Task brief:
Beginning with the line that holds "[split_and!; vm_compute; done|done|done|reflexivity]." in the data below, give again every line through the one that holds "assert (Hpos : cw", exactly as written.

==== Task input ====

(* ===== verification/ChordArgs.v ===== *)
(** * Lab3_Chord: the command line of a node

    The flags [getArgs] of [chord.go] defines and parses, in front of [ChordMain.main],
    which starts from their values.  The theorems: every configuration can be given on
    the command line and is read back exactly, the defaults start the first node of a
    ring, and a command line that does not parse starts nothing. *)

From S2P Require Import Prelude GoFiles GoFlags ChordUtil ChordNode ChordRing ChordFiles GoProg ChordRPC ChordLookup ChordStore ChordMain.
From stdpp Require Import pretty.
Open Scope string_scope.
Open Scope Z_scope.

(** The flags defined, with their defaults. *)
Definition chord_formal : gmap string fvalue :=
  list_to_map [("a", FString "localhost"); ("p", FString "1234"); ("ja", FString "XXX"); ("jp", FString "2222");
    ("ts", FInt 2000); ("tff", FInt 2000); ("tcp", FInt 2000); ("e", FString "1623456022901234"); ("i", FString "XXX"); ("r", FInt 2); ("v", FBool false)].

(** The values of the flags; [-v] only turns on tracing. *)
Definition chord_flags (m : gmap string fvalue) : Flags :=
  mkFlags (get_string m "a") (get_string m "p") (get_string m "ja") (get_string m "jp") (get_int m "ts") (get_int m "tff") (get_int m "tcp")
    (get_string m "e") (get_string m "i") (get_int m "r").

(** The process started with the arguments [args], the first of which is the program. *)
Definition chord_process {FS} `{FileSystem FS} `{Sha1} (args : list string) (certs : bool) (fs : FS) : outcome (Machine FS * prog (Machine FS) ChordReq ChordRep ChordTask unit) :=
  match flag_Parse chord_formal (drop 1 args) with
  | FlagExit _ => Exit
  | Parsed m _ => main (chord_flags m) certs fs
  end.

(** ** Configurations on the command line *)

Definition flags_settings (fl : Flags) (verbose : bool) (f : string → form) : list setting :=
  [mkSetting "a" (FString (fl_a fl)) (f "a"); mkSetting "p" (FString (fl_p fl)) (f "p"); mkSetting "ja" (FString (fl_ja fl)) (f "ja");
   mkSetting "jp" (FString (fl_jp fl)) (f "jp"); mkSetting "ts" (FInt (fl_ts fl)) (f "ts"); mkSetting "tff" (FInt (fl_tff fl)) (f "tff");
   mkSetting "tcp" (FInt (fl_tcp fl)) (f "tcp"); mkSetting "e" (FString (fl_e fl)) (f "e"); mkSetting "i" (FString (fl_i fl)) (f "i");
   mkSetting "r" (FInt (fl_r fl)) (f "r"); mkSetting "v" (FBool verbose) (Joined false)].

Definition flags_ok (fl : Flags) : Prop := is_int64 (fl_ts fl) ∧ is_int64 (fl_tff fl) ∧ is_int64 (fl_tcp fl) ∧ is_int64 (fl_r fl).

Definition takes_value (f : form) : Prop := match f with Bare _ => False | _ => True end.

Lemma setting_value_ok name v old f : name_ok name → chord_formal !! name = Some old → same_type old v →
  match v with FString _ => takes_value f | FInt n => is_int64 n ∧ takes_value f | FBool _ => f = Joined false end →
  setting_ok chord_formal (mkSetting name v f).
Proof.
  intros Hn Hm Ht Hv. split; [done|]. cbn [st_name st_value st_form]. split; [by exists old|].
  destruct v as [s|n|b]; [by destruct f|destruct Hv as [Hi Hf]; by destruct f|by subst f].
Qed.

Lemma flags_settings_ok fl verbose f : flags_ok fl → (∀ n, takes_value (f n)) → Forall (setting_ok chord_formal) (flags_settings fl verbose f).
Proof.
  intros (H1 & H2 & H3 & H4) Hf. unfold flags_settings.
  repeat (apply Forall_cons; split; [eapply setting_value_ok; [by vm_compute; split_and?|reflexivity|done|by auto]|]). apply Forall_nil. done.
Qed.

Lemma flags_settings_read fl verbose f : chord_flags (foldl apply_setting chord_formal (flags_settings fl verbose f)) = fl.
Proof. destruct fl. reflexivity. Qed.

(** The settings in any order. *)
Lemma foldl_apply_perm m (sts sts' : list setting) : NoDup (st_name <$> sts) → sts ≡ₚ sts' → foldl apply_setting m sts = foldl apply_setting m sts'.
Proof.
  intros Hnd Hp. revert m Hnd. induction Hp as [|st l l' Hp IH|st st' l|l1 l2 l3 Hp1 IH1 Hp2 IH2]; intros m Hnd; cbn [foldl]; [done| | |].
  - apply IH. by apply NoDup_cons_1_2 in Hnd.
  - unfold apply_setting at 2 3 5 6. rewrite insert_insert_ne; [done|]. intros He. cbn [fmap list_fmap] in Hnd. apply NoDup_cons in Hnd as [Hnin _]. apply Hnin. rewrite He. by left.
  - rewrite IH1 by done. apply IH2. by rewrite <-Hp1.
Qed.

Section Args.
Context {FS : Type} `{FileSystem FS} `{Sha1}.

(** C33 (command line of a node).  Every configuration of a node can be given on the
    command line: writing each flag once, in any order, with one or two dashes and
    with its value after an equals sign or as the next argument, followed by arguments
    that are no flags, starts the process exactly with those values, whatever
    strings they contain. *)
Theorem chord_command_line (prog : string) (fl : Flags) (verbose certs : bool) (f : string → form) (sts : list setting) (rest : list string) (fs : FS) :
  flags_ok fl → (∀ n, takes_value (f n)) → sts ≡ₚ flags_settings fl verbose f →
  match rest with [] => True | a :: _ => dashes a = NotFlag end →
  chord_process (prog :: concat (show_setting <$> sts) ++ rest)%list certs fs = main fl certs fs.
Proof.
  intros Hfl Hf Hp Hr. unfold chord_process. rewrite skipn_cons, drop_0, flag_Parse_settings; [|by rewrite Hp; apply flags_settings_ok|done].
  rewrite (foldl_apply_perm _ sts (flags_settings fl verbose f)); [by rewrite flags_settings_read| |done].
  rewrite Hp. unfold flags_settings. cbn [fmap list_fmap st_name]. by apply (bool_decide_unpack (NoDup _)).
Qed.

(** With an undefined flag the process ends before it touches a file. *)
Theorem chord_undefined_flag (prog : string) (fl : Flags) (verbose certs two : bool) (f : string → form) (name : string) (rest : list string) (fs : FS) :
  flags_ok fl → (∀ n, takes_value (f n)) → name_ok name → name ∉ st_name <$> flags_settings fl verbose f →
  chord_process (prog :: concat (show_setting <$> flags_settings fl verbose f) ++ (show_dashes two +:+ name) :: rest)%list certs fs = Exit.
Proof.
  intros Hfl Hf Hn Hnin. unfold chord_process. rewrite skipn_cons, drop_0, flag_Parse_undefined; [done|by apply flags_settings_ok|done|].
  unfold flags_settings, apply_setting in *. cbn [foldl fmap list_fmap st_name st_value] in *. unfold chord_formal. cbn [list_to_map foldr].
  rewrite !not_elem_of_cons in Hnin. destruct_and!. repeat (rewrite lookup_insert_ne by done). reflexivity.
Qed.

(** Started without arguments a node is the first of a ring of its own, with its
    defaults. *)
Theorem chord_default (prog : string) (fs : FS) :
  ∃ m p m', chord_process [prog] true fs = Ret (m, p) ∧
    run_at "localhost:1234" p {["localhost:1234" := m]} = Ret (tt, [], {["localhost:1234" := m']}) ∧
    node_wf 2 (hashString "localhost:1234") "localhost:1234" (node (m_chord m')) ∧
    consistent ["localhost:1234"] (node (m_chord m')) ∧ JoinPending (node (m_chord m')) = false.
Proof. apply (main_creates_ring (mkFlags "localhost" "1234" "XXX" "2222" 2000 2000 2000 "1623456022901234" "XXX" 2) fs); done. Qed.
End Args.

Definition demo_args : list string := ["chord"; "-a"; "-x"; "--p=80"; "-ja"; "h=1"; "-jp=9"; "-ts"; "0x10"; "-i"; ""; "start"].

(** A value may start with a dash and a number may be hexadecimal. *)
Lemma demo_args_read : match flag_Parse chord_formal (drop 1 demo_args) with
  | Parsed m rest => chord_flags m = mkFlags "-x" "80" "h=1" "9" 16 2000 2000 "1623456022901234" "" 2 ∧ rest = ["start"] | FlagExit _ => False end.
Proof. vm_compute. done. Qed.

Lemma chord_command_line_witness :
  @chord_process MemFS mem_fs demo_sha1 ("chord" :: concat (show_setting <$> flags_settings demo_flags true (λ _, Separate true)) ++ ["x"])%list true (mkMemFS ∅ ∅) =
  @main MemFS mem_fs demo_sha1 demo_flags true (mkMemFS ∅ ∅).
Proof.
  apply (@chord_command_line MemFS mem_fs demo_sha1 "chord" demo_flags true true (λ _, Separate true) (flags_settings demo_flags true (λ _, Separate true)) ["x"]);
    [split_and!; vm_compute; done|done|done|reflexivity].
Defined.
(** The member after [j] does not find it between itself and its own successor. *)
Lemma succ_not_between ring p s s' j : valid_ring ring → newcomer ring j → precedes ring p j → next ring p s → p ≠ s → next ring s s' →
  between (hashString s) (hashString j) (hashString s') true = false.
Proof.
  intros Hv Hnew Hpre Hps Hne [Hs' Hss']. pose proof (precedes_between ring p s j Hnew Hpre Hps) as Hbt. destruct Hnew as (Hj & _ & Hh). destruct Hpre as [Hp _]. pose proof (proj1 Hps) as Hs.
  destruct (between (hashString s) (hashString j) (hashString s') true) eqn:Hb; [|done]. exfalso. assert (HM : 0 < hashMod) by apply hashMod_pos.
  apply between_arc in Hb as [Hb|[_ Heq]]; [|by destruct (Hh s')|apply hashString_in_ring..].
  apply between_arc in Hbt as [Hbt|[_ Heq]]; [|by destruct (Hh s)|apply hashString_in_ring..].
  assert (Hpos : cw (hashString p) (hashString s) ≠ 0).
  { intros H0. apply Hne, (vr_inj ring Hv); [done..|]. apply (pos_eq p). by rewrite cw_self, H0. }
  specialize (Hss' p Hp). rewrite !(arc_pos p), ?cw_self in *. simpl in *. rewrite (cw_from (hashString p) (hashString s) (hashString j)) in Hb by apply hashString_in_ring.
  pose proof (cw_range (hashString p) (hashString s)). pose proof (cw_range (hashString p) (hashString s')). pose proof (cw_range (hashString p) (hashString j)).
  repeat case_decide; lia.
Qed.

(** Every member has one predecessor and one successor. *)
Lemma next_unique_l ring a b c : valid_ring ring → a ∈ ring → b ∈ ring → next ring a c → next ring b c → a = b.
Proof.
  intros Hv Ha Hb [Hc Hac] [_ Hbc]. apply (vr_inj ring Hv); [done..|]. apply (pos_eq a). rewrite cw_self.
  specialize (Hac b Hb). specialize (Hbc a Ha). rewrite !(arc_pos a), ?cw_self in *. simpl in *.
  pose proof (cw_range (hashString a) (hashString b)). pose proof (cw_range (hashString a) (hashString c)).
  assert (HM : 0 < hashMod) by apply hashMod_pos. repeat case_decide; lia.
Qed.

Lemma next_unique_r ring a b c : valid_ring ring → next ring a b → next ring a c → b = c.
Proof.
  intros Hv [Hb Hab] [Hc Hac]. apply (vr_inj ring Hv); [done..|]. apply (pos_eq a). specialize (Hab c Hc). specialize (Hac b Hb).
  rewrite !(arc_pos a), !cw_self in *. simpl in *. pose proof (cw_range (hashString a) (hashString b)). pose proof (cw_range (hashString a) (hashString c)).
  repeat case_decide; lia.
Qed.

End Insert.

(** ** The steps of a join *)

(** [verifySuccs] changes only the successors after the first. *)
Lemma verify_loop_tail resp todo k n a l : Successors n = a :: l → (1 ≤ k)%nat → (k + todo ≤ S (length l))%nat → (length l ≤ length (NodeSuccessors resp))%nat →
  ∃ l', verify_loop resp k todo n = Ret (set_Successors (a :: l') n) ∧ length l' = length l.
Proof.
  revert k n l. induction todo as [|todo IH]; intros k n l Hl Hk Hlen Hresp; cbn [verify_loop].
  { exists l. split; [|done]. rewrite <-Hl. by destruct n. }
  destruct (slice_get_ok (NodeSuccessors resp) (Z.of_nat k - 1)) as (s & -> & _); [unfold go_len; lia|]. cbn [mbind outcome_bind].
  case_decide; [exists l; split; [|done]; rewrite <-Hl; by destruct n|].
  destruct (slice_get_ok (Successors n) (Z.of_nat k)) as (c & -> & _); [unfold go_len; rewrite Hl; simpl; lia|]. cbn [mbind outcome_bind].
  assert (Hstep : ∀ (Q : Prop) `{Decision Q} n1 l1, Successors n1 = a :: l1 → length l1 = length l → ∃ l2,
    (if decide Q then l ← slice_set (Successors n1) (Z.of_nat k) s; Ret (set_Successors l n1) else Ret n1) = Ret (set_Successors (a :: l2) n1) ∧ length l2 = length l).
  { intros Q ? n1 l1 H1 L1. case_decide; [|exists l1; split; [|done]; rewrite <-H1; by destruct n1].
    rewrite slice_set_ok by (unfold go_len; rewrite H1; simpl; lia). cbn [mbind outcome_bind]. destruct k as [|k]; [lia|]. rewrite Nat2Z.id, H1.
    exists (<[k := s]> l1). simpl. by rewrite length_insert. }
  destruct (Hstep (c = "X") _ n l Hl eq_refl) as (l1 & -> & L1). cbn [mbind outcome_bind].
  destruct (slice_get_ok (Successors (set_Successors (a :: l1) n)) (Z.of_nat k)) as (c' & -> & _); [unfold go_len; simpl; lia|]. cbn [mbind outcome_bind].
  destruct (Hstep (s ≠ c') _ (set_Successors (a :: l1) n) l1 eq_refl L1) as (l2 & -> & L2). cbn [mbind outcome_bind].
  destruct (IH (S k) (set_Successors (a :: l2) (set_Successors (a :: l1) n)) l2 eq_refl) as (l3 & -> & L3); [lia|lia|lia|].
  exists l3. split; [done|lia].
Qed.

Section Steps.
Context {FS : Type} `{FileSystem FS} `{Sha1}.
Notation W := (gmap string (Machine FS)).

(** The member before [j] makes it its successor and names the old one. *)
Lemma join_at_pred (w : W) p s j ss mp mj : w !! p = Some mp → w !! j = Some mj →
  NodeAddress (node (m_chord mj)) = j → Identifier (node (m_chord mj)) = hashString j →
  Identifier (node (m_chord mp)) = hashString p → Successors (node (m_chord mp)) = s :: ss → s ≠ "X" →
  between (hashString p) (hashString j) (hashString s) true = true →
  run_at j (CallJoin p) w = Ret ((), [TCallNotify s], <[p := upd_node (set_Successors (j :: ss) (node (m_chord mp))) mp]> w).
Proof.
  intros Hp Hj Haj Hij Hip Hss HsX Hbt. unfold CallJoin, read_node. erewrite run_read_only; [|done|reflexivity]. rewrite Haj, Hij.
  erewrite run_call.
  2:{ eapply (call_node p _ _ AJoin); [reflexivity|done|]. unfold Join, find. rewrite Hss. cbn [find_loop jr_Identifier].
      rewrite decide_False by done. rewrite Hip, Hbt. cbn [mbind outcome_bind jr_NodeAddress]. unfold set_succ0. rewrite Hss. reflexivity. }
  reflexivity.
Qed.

====

Task solution:
    [split_and!; vm_compute; done|done|done|reflexivity].
Defined.
(** The member after [j] does not find it between itself and its own successor. *)
Lemma succ_not_between ring p s s' j : valid_ring ring → newcomer ring j → precedes ring p j → next ring p s → p ≠ s → next ring s s' →
  between (hashString s) (hashString j) (hashString s') true = false.
Proof.
  intros Hv Hnew Hpre Hps Hne [Hs' Hss']. pose proof (precedes_between ring p s j Hnew Hpre Hps) as Hbt. destruct Hnew as (Hj & _ & Hh). destruct Hpre as [Hp _]. pose proof (proj1 Hps) as Hs.
  destruct (between (hashString s) (hashString j) (hashString s') true) eqn:Hb; [|done]. exfalso. assert (HM : 0 < hashMod) by apply hashMod_pos.
  apply between_arc in Hb as [Hb|[_ Heq]]; [|by destruct (Hh s')|apply hashString_in_ring..].
  apply between_arc in Hbt as [Hbt|[_ Heq]]; [|by destruct (Hh s)|apply hashString_in_ring..].
  assert (Hpos : cw (hashString p) (hashString s) ≠ 0).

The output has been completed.